MATERIAL FOR THIS EXERCISE section start
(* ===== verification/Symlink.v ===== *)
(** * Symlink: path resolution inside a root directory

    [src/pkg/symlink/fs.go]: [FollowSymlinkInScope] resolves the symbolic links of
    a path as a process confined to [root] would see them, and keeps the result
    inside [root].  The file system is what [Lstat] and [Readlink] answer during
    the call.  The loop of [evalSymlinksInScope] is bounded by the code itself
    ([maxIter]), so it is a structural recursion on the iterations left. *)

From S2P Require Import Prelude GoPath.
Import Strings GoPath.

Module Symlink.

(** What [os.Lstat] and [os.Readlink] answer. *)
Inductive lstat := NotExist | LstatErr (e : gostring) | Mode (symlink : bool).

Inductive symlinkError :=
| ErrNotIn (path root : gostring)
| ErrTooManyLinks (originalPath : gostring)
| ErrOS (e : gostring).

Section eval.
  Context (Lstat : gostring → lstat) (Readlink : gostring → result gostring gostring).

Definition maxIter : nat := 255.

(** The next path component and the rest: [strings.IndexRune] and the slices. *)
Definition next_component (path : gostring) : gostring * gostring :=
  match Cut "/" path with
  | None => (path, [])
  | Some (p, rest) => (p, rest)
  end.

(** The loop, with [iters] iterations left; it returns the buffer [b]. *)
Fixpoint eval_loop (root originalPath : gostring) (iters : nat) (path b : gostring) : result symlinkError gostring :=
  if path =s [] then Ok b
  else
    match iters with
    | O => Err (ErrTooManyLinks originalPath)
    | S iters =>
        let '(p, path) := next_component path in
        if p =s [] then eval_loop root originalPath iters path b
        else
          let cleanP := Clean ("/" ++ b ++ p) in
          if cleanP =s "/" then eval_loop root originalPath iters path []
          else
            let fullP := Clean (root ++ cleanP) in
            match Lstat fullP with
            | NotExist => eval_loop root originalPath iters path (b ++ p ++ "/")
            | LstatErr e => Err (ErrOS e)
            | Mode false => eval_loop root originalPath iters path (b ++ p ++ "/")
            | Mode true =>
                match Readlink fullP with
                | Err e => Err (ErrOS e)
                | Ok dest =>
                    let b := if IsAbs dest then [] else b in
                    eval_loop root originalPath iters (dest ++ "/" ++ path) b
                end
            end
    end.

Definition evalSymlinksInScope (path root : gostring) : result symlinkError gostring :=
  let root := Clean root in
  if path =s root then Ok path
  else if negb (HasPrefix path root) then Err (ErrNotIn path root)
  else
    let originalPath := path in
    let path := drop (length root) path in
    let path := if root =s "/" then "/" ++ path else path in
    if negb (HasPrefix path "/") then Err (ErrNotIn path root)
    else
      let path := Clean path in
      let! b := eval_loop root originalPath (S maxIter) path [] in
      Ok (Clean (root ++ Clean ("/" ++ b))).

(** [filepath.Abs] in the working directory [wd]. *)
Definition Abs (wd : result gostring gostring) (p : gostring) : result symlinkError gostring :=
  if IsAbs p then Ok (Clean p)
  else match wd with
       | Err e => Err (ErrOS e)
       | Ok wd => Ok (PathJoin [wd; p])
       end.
MATERIAL FOR THIS EXERCISE section end
TASK GOAL: Reproduce word for word the material above, beginning with the line that contains "eval_loop root originalPath iters (dest" and ending with the line that contains "if path =s root then Ok path".

ANSWER:
                    eval_loop root originalPath iters (dest ++ "/" ++ path) b
                end
            end
    end.

Definition evalSymlinksInScope (path root : gostring) : result symlinkError gostring :=
  let root := Clean root in
  if path =s root then Ok path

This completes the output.